Its earliest mention is in the acts of a parish synod convened by the bishop of Torcello in 1374. The oldest archival document is a 1398 pledge of loyalty to the bishop of Torcello by the abbess. In the 14th century the nuns experienced hardship. In 1314 the Murano chapter granted them a marsh so that they could benefit from the revenues of its mills. However, this income was not enough, and the number of nuns decreased. In 1432 the revenues of the monastery of Santa Maria della Gaiada on the Tumba della Gaiada island (which was part of the settlement of Ammiana) were incorporated into those of Santa Caterina. In 1492 the dissolved Benedictine monastery of San Nicolo was merged with Santa Caterina.

The complex was restored in 1712 by Pietro Tabacco, a nobleman who in the same period founded the Madonna del Rosario church on the Madonna del Monte island, towards Murano. To provide further aid, the Bishop of Torcello merged Santa Caterina with Santa Maria della Gaiada monastery, which had been abandoned.

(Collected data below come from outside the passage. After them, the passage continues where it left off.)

(** The cache key of a server type's tools: per subject when the server runs
    with user credentials. *)
Definition cacheKey (p : Principal) (st : Server) : string :=
  if bool_decide (is_Some (s_UserSecrets st)) ||
     (negb (bool_decide (t_Mode (s_Token st) = TokenNone)) && negb (bool_decide (t_Mode (s_Token st) = TokenStatic)))
  then s_Name st +:+ "@" +:+ UserHash (p_Subject p) else s_Name st.

(** The loop of [toolsFor] over the pod's tools: visible ones under their exposed
    name, and the map back to the upstream names. *)
Definition exposeTools (grants : Grants) (st : Server) (sep : string) (raw : list Tool)
    : list Tool * gmap string string :=
  fold_left (λ '(out, back) t,
    let rule := Policy_ToolRule grants st (tl_Name t) in
    if negb (tr_Visible rule) then (out, back)
    else
      let name := s_Name st +:+ sep +:+ tr_Name rule in
      let descr := if String.eqb (tl_Description t) "" then "" else "[" +:+ s_Name st +:+ "] " +:+ tl_Description t in
      (out ++ [mkTool name descr], <[name := tl_Name t]> back)) raw ([], ∅).

(** [func (rt *Router) toolsFor] *)
Definition toolsFor (fuel : nat) (l : Loaded) (env : reqenv) (secrets : option SecretResolver) (hdr : option Header)
    (p : Principal) (grants : Grants) (st : Server) (s : rstate)
    : option (result (list Tool * gmap string string) * rstate) :=
  let sep := to_NamespaceSeparator (g_Tools (c_Gateway (ld_Config l))) in
  let ck := cacheKey p st in
  match cache_get (e_now env) ck (ld_Hash l) (r_cache s) with
  | Some raw => Some (Ok (exposeTools grants st sep raw), s)
  | None =>
      let sec := match secrets, hdr with Some f, Some h => f h p st | _, _ => Ok ∅ end in
      match sec with
      | Err e => Some (Err e, s)
      | Ok _ =>
          match upstreamFor fuel l env p st s with
          | None => None
          | Some (Err e, s) => Some (Err e, s)
          | Some (Ok up, s) =>
              match mcp_ListTools (u_cs up) (r_mcp s) with
              | (Err e, m) => Some (Err e, mkRstate (r_cache s) (r_world s) m (r_conns s))
              | (Ok raw, m) =>
                  Some (Ok (exposeTools grants st sep raw),
                        mkRstate (cache_put (e_now env) ck (ld_Hash l) raw (r_cache s)) (r_world s) m (r_conns s))
              end
          end
      end
  end.

(** [func (rt *Router) authorize]: [hdr] is the header of the call's own HTTP
    request, when there is one. *)
Definition authorize (now : Z) (hdr : option Header) (initial : Principal) (st : Server) (exposed upstreamName : string)
    : result Principal :=
  let p :=
    match hdr with
    | Some h =>
        match Resolve (mkRequestInfo h "POST" "/mcp" "") with
        | Err e => Err (EWrap "re-authentication failed" e)
        | Ok fresh => if negb (String.eqb (p_Subject fresh) (p_Subject initial))
                      then Err (EMsg "token subject changed within the session") else Ok fresh
        end
    | None => if negb (IsZero (p_Expiry initial)) && (p_Expiry initial <? now)
              then Err (EMsg "token expired; re-authenticate") else Ok initial
    end in
  match p with
  | Err e => Err e
  | Ok p =>
      let grants := Policy_Grants p "" in
      if negb (Allows grants (s_Name st)) then Err (EMsg ("adapter " +:+ s_Name st +:+ " is not granted"))
      else if negb (tr_Visible (Policy_ToolRule grants st upstreamName))
      then Err (EMsg ("tool " +:+ exposed +:+ " is not visible"))
      else Ok p
  end.

(** The part of [call] between authorization and the audit event. *)
Definition doCall (fuel : nat) (l : Loaded) (env : reqenv) (secrets : option SecretResolver) (hdr : option Header)
    (p : Principal) (st : Server) (upstreamName args : string) (s : rstate)
    : option (option (upstream C) * result (bool * string) * rstate) :=
  let sec := match secrets, hdr with Some f, Some h => f h p st | _, _ => Ok ∅ end in
  match sec with
  | Err e => Some (None, Err e, s)
  | Ok _ =>
      match upstreamFor fuel l env p st s with
      | None => None
      | Some (Err e, s) => Some (None, Err e, s)
      | Some (Ok up, s) =>
          let name := pod_Name (u_pod up) in
          let w := (on_table (InFlight name 1) (r_world s)).2 in
          let w := (on_table (Touch name (e_now env)) w).2 in
          let '(res, m) := mcp_CallTool (u_cs up) upstreamName args (r_mcp s) in
          let w := (on_table (InFlight name (-1)) w).2 in
          Some (Some up, res, mkRstate (r_cache s) w m (r_conns s))
      end
  end.

(** [func (rt *Router) call]: [onCall] says whether an audit hook is installed.
    The event reads the principal, which is nil when authorization failed. *)
Definition call (fuel : nat) (l : Loaded) (env : reqenv) (secrets : option SecretResolver) (onCall : bool)
    (hdr : option Header) (initial : Principal) (st : Server) (exposed upstreamName args : string) (lazy : bool)
    (s : rstate) : option (outcome (CallToolResult * list CallEvent * rstate)) :=
  match authorize (e_now env) hdr initial st exposed upstreamName with
  | Err e => if onCall then Some Panic else Some (Done (TError e, [], s))
  | Ok p =>
      match doCall fuel l env secrets hdr p st upstreamName args s with
      | None => None
      | Some (up, res, s) =>
          let ev := mkCallEvent (p_Subject p) (s_Name st) (match up with Some u => pod_Name (u_pod u) | None => "" end)
                      exposed upstreamName (match res with Ok (b, _) => b | Err _ => false end)
                      (match res with Err e => Some e | Ok _ => None end) lazy in
          let evs := if onCall then [ev] else [] in
          Some (Done (match res with Err e => TError e | Ok (b, t) => TResult b t end, evs, s))
      end
  end.
(* ===== verification/RouterServer.v ===== *)
(** * internal/router: the sessions of the aggregated endpoint

    serverFor of router.go: what a session registers when its client has
    initialized (whoami, and either every granted tool or the three meta-tools),
    the handlers behind the registered names, and the end of a session.  The SDK
    keeps the sessions, and decodes and validates the arguments of a typed tool:
    that is the class [MetaArgs].  Registering a name twice replaces the tool, as
    the SDK documents. *)

From S2P Require Import Prelude GoStd Sha256 Config Core Fixtures Contracts RoutingMemory RoutingRedis Vault Policy Manager Proxy Gateway GatewayServer Router.

Local Open Scope Z_scope.

(** ** Sessions *)

(** The arguments of search_tools (query and limit), describe_tool and execute. *)
Class MetaArgs := {
  args_search : string → option (string * Z);
  args_describe : string → option string;
  args_execute : string → option (string * string) }.

(** The handler behind a registered name. *)
Inductive thandler := HWhoami | HSearch | HDescribe | HExecute | HCall (st : Server) (upstreamName : string).

(** The view of whoami, and a hit of search_tools. *)
Record whoami := mkWhoami { wi_principal : Principal; wi_grants : Grants }.
Record hit := mkHit { h_Name : string; h_Adapter : string; h_Description : string }.

(** The answer to a call of a tool. *)
Inductive mresult := MCall (r : CallToolResult) | MWho (v : whoami) | MHits (hs : list hit) | MDef (t : Tool) | MInvalid.
(** What the operating system does for a start: whether the process can be
    started, and for a request to its port at a time, whether it answers and how
    long the request takes. *)
Record httpsys := mkHttpsys {
  hs_now : Z; hs_starts : bool; hs_get : Z → bool * Z; hs_getenv : string → option string }.

(** The polling loop of [ensureStarted], from time [t]; [None] when the fuel is used up. *)
Fixpoint waitPort (fuel : nat) (sys : httpsys) (deadline t : Z) : option bool :=
  match fuel with
  | O => None
  | S fuel =>
      if negb (t <? deadline) then Some false
      else let '(up, d) := hs_get sys t in
           if up then Some true else waitPort fuel sys deadline (t + d + 200 * Millisecond)
  end.
Definition waitPort_fuel (timeout : Z) : nat := S (Z.to_nat (timeout / (200 * Millisecond) + 1)).

(** [func (m *httpMode) ensureStarted] *)
Definition ensureStarted (cfg : WConfig) (sys : httpsys) (staticToken : string) (m : HTTPMode) : option (result ()) * HTTPMode :=
  match hm_cmd m with
  | Some _ => (Some (Ok ()), m)
  | None =>
      match wc_Command cfg with
      | [] => (Some (Err (EMsg "wrapper: http transport requires command")), m)
      | _ :: _ =>
          if negb (hs_starts sys) then (Some (Err (EMsg "start")), m)
          else
            let m := mkHTTPMode (Some (mkHproc (childEnv cfg (hs_getenv sys) staticToken) false false)) (hs_now sys) in
            match waitPort (waitPort_fuel (wc_StartupTimeout cfg)) sys (hs_now sys + wc_StartupTimeout cfg) (hs_now sys) with
            | None => (None, m)
            | Some true => (Some (Ok ()), m)
            | Some false => (Some (Err (EMsg ("http server did not open port " +:+ Itoa (wc_HTTPPort cfg)))), m)
            end
      end
  end.

(** [func (m *httpMode) running] and [stop] *)
Definition http_running (m : HTTPMode) : bool :=
  match hm_cmd m with Some p => negb (hp_ProcessState p) | None => false end.
Definition http_stop (m : HTTPMode) : HTTPMode := mkHTTPMode None (hm_started m).
(** The server process ends; nothing in the wrapper waits for it. *)
Definition http_exit (m : HTTPMode) : HTTPMode :=
  mkHTTPMode ((λ p, mkHproc (hp_env p) true (hp_ProcessState p)) <$> hm_cmd m) (hm_started m).

(** ** server.go *)

(** [type Server struct]: the child with its listings, the HTTP mode if any, the
    pod token and key pair, and what the child's MCP sessions answer. *)
Record WServer (P : Type) := mkWServer {
  ws_cfg : WConfig; ws_podToken : string; ws_pub : list Z; ws_priv : list Z; ws_child : Child; ws_lists : listing_cache;
  ws_http : option HTTPMode; ws_ready : bool; ws_proc : P }.
Arguments mkWServer {P}. Arguments ws_cfg {P}. Arguments ws_podToken {P}. Arguments ws_pub {P}. Arguments ws_priv {P}.
Arguments ws_child {P}. Arguments ws_lists {P}. Arguments ws_http {P}. Arguments ws_ready {P}. Arguments ws_proc {P}.

(** The servers [serverFor] builds: what is registered on them. *)
Record MServer := mkMServer { mv_Name : string; mv_lists : Lists }.
Definition no_lists : Lists := mkLists [] [] [].

Section Server.
Context {P} `{!ChildRPC P} {nb : NaclBox} {jsec : JSONCodec secrets}.
Local Notation S := (WServer P).

(** [func NewServer]; [keys] is the generated key pair. *)
Definition NewServer (readFile : string → result string) (keys : result (list Z * list Z)) (cfg : WConfig) (p : P) : result S :=
  match readFile (wc_PodTokenFile cfg) with
  | Err e => Err (EWrap "pod token" e)
  | Ok raw =>
      let tok := TrimSpace raw in
      if (String.length tok <? 16)%nat then Err (EMsg "pod token too short")
      else
        let r := Redactor_Add tok (NewRedactor (wc_LogRedaction cfg)) in
        match keys with
        | Err e => Err e
        | Ok (pub, priv) =>
            Ok (mkWServer cfg tok pub priv (NewChild r) None
                  (if bool_decide (wc_Transport cfg = TransportStdio) then None else Some (mkHTTPMode None 0)) false p)
        end
  end.

Definition set_child (c : Child) (s : S) : S :=
  mkWServer (ws_cfg s) (ws_podToken s) (ws_pub s) (ws_priv s) c (ws_lists s) (ws_http s) (ws_ready s) (ws_proc s).
Definition set_lists (l : listing_cache) (p : P) (s : S) : S :=
  mkWServer (ws_cfg s) (ws_podToken s) (ws_pub s) (ws_priv s) (ws_child s) l (ws_http s) (ws_ready s) p.
Definition set_http (m : HTTPMode) (s : S) : S :=
  mkWServer (ws_cfg s) (ws_podToken s) (ws_pub s) (ws_priv s) (ws_child s) (ws_lists s) (Some m) (ws_ready s) (ws_proc s).
Definition set_proc (p : P) (s : S) : S := set_lists (ws_lists s) p s.

(** [/readyz]: the status code and what the state says of the child. *)
Definition readyz (s : S) : Z * (bool * string) :=
  let running := match ch_session (ws_child s) with Some _ => true | None => false end ||
                 match ws_http s with Some m => http_running m | None => false end in
  (if ws_ready s then 200 else 503, (ws_ready s, if running then "running" else "not-started")).
(** [/healthz]; reading the restart budget also drops old restarts. *)
Definition healthz (now : Z) (s : S) : Z * S :=
  let '(ok, c) := Healthy (ws_cfg s) now (ws_child s) in
  (if ok then 200 else 503, set_child c s).

(** [func (s *Server) sessionKey] *)
Definition sessionKey (s : S) : list (string * string) :=
  [("publicKey", base64url_EncodeToString (ws_pub s)); ("algorithm", "x25519-nacl-box")].

(** [func (s *Server) requirePodToken(next)] *)
Definition withPodToken {A} (h : Header) (next : S → hresp A * S) (s : S) : hresp A * S :=
  if requirePodToken (ws_podToken s) h then next s else (HError 403 "forbidden", s).

(** [func (s *Server) mirror]: a failed listing registers nothing. *)
Definition mirror (sess : Z) (s : S) : Lists * S :=
  match Child_Lists sess (ws_child s) (ws_lists s) (ws_proc s) with
  | (Ok l, cache, p) => (l, set_lists cache p s)
  | (Err _, cache, p) => (no_lists, set_lists cache p s)
  end.
(** [strconv.Atoi] with the error dropped: 0 for text that is no number, the
    nearest [int] for a number out of range. *)
Definition Atoi_ignore (s : string) : Z :=
  match Atoi s with
  | Some z => z
  | None =>
      match s with
      | String "-" t => if negb (String.eqb t "") && bool_decide (is_Some (digits_value t 0)) then - max_int - 1 else 0
      | String "+" t => if negb (String.eqb t "") && bool_decide (is_Some (digits_value t 0)) then max_int else 0
      | _ => if negb (String.eqb s "") && bool_decide (is_Some (digits_value s 0)) then max_int else 0
      end%Z
  end.

(** [func (p *Proxy) ServeHTTP]: the response, the address dialled if any, and
    the proxy afterwards. *)
Definition ServeHTTP (r : creq) (n : cnet) (p : EProxy) : cresp * option (IP * string) * EProxy :=
  if negb (String.eqb (cr_Method r) "CONNECT") then (CError 405 "only CONNECT is allowed", None, add_denied p)
  else
    match SplitHostPort (cr_RemoteAddr r) with
    | None => (CError 400 "bad remote", None, p)
    | Some (srcHost, _) =>
        let src := ParseIP srcHost in
        match SplitHostPort (cr_Host r) with
        | None => (CError 400 "bad target", None, p)
        | Some (host, portStr) =>
            let port := Atoi_ignore portStr in
            match ep_allow p with
            | None => (CError 503 "allowlist not loaded", None, p)
            | Some a =>
                if negb (Allows_egress a src host port).2
                then (CError 403 "destination not in allowlist", None, add_denied p)
                else
                  match cn_lookup n host with
                  | Err _ | Ok [] => (CError 502 "resolve failed", None, p)
                  | Ok ips =>
                      match List.find (λ ip, negb (denied p ip)) ips with
                      | None | Some [] => (CError 403 "destination resolves to a denied address", None, add_denied p)
                      | Some target =>
                          let dialed := Some (target, portStr) in
                          if negb (cn_dial n (JoinHostPort (IP_String target) portStr))
                          then (CError 502 "dial failed", dialed, p)
                          else if negb (cn_hijacker n) then (CError 500 "hijack unsupported", dialed, p)
                          else if negb (cn_hijack n) then (CClosed, dialed, p)
                          else (CTunnel, dialed, add_allowed p)
                      end
                  end
            end
        end
    end.
Lemma sweep_fold l k t log k' t' log' :
  ac_ok t → listed l k → fold_left (λ w s, sweepOne HardGrace now types s w) l (k, t, log) = (k', t', log') →
  (∀ n, n ∉ sess_Name <$> l → K_getSession n k' = K_getSession n k ∧ (n ∈ log'.*1 ↔ n ∈ log.*1)) ∧
  ∀ s, s ∈ l → ∃ s', K_getSession (sess_Name s) k' = Ok s' ∧
    let d := due (ac_inflight (sess_Name s) t) (ac_last (sess_Name s) t) s in
    (d → sess_Spec s' = marked s ∧ sess_Name s ∈ log'.*1) ∧
    (¬ d → sess_Spec s' = sess_Spec s ∧ (sess_Name s ∈ log'.*1 → sess_Name s ∈ log.*1)).
Proof.
  revert k t log. induction l as [|s l IH]; intros k t log Hok [Hnd Hnm Hst]; cbn [fold_left].
  { intros [= <- <- <-]. split; [done|]. by intros s ?%not_elem_of_nil. }
  apply NoDup_cons in Hnd as [Hs Hnd].
  pose proof (sweepOne_step s k t log Hok (Hnm s ltac:(by left)) (Hst s ltac:(by left))) as (Hok1 & Hv & Hg & Hone).
  destruct (sweepOne HardGrace now types s (k, t, log)) as [[k1 t1] log1]. cbn [fst snd] in *. intros Hf.
  apply IH in Hf as [Hout Hin]; [|done|].
  2:{ split; [done|intros; apply Hnm; by right|]. intros s0 Hs0. rewrite Hg; [apply Hst; by right|].
      intros E. apply Hs. rewrite <- E. by apply list_elem_of_fmap_2. }
  assert (∀ n, n ≠ sess_Name s → (n ∈ log1.*1 ↔ n ∈ log.*1)) as Hlog.
  { intros n Hn. destruct Hone as [(_ & _ & reason & ->)|(_ & _ & ->)]; [|done].
    rewrite fmap_app, elem_of_app. cbn. rewrite list_elem_of_singleton. tauto. }
  split.
  - intros n Hn. csimpl in Hn. rewrite not_elem_of_cons in Hn. destruct Hn as [Hn1 Hn2]. destruct (Hout n Hn2) as [H1 H2].
    rewrite H1, H2, Hlog by done. split; [by apply Hg|done].
  - intros s0 [->|Hs0]%elem_of_cons.
    + destruct (Hout _ Hs) as [H1 H2]. destruct Hone as [(Hd & (s' & Hs' & Hsp) & reason & Hl)|(Hd & (s' & Hs' & Hsp) & Hl)];
        exists s'; rewrite H1, H2, Hl; split_and!; try done.
      intros _. split; [done|]. rewrite fmap_app, elem_of_app. right. by left.
    + assert (sess_Name s0 ≠ sess_Name s) as Hne. { intros E. apply Hs. rewrite <- E. by apply list_elem_of_fmap_2. }
      destruct (Hin s0 Hs0) as (s' & Hs' & H1 & H2). destruct (Hv _ Hne) as [<- <-].
      exists s'. split; [done|]. split; [done|]. intros Hd. rewrite <- (Hlog _ Hne). by apply H2.
Qed.
End ReaperProofs.
(* ===== verification/Pki.v ===== *)
(** * internal/pki and internal/controller/pki.go: certificates for mutual TLS

    The certificate authority (NewCA, LoadCA, PEM, issue), the controller's
    bootstrap of the CA and of the gateway's client certificate, and both ends of
    the handshake: [verifyChain] of the gateway (Proxy.v) and the wrapper's check
    (WrapperServer.v).  crypto/x509, encoding/pem and net/url are parameters. *)

From S2P Require Import Prelude GoStd Sha256 Config Core Fixtures Contracts RoutingMemory RoutingRedis Vault Policy Manager Proxy Gateway Router Wrapper WrapperServer Kube Egress Controller AuditLog.

Local Open Scope Z_scope.

Inductive ExtKeyUsage := ExtKeyUsageServerAuth | ExtKeyUsageClientAuth.
#[export] Instance ExtKeyUsage_eq : EqDecision ExtKeyUsage.
Proof. solve_decision. Defined.

(** The fields of [x509.Certificate] the package fills in. *)
Record Template := mkTemplate {
  tm_CommonName : string; tm_NotBefore : Z; tm_NotAfter : Z; tm_IsCA : bool; tm_ExtKeyUsage : list ExtKeyUsage;
  tm_URIs : list string; tm_IPAddresses : list string }.

(** What the package uses of crypto/ecdsa, crypto/x509, encoding/pem and net/url;
    the randomness of a key is an argument, the serial number is left out. *)
Class X509Lib := {
  Key : Type;
  Cert : Type;
  ecdsa_GenerateKey : Z → result Key;
  CreateCertificate : Template → option Cert → Key → Key → result string;  (* template, parent, public key, signer *)
  ParseCertificate : string → result Cert;
  MarshalECPrivateKey : Key → result string;
  ParseECPrivateKey : string → result Key;
  cert_Raw : Cert → string;
  cert_Fields : Cert → Template;
  cert_Verify : Cert → list Cert → ExtKeyUsage → Z → Cert → bool;  (* root, intermediates, usage, time, leaf *)
  pem_Encode : string → string → string;
  pem_Decode : string → option string;
  url_Parse : string → option (string * string * string) }.  (* scheme, String(), Path *)

(** ** pki.go *)

(** [type CA struct] and [type Bundle struct] *)
Record CA `{!X509Lib} := mkCA { ca_Cert : Cert; ca_Key : Key }.
Record Bundle := mkBundle { b_CertPEM : string; b_KeyPEM : string; b_CAPEM : string }.

Section PKI.
Context `{!X509Lib}.
Lemma kube_Ensure_spec_witness :
  K_getSecret (token_secret spawn0) (kube_Ensure "sessions" 5 spawn0 k0).2 = Ok {["pod-token" := "tok1"]}.
Proof.
  assert (kube_Ensure "sessions" 5 spawn0 k0 =
    (Ok (mkPodStatus bob_name PhasePending "" "" 5), (kube_Ensure "sessions" 5 spawn0 k0).2)) as Hr by (vm_compute; reflexivity).
  pose proof (kube_Ensure_spec (laws:=toy_create_laws) "sessions" 5 spawn0 k0 _ _ Hr) as Hs.
  assert (K_getSession (PodKey_Name (sp_Key spawn0)) k0 = Err ErrNotFound) as Hn by (vm_compute; reflexivity).
  rewrite Hn in Hs. destruct Hs as (_ & _ & Hs & _). apply Hs. vm_compute. reflexivity.
Defined.

Definition name0 : string := PodKey_Name (sp_Key spawn0).
Definition s1 : kstate * () := ((kube_Ensure (sr_Namespace rc0) 5 spawn0 k0).2, ()).
Definition s3 : kstate * () := (Reconcile rc0 20 name0 (Reconcile rc0 10 name0 s1).2).2.
Definition k4 : kstate := on_pods <[name0 := pod1 false]> s3.1.

Lemma k4_started : started (kup:=toy_up) name0 (pod1 false) s3.1 k4.
Proof.
  split; [exact I|reflexivity|reflexivity|vm_compute; reflexivity|].
  split; [vm_compute; reflexivity|]. split; [vm_compute; reflexivity|discriminate].
Qed.


(** Log redaction and leftover secrets, on the sample. *)
Example logs_show_token :
  kube_Logs (mkPodKey "bob" "jira") 10 k0 = Ok "calling with Bearer [REDACTED] abc123".
Proof. vm_compute. reflexivity. Qed.

Example leftover_secret_wins :
  let k := mkKstate ∅ [jira_type] ∅ {[token_secret spawn0 := {["pod-token" := "old"]}]} in
  let r := kube_Ensure "sessions" 5 spawn0 k in
  is_ok r.1 = true ∧ K_getSecret (token_secret spawn0) r.2 = Ok {["pod-token" := "old"]} ∧ sp_PodToken spawn0 = "tok1".
Proof. vm_compute. done. Qed.
End ProvisionWitness.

The church has a unique aisle with a ceiling which resembles the hull of a ship dating to the 15th century. There are several paintings. The most important are the “Mystical wedding of Saint Katherine” by Matteo Ponzone and one by Giuseppe Porta. Above the entrance door there is a sculptured marble lunette with the “Mystical wedding of Saint Katherine and two Donors.” Christ is sitting on a throne holding an open book which reads “EGO SUM LUS MUNDI” in his left hand. With his right hand he puts a ring on the finger of a kneeling St. Katherine. The bell tower was built in the 14th century and has the oldest bell in the lagoon. It dates to 1318.

==Mazzorbo today==
Mazzorbo today is a sparsely populated island devoted mainly to agriculture with vegetable growing, vineyards and orchards. Mazzorbetto and Santa Caterina are also devoted to agriculture. In the latter two there are several farmsteads and hardly any inhabitants.

At the eastern end of Mazzorbo, by the bridge which connects it to Burano, there is the Scarpa farm. It has a number of buildings, some of which date to the 16th century, vineyards, fruit trees and vegetable areas which are surrounded by a 19th-century wall. It was bought by Venice council in 1999 and after it was restored in 2006 it was opened to the public. It has information about the history of local agriculture. The Dordona grape is grown here. This is a fine grape which is native of the lagoon and has been recently been selected from centuries-old vines.

Giancarlo De Carlo was an architect who belonged to a new generation of architects who wanted to develop a new type of architecture, one which was better suited to local social and environmental conditions and where man "is not reduced to an abstract figure". He theorized a more democratic and open "participatory architecture". In 1979 he built a brightly painted housing neighbourhood to help to repopulate the island.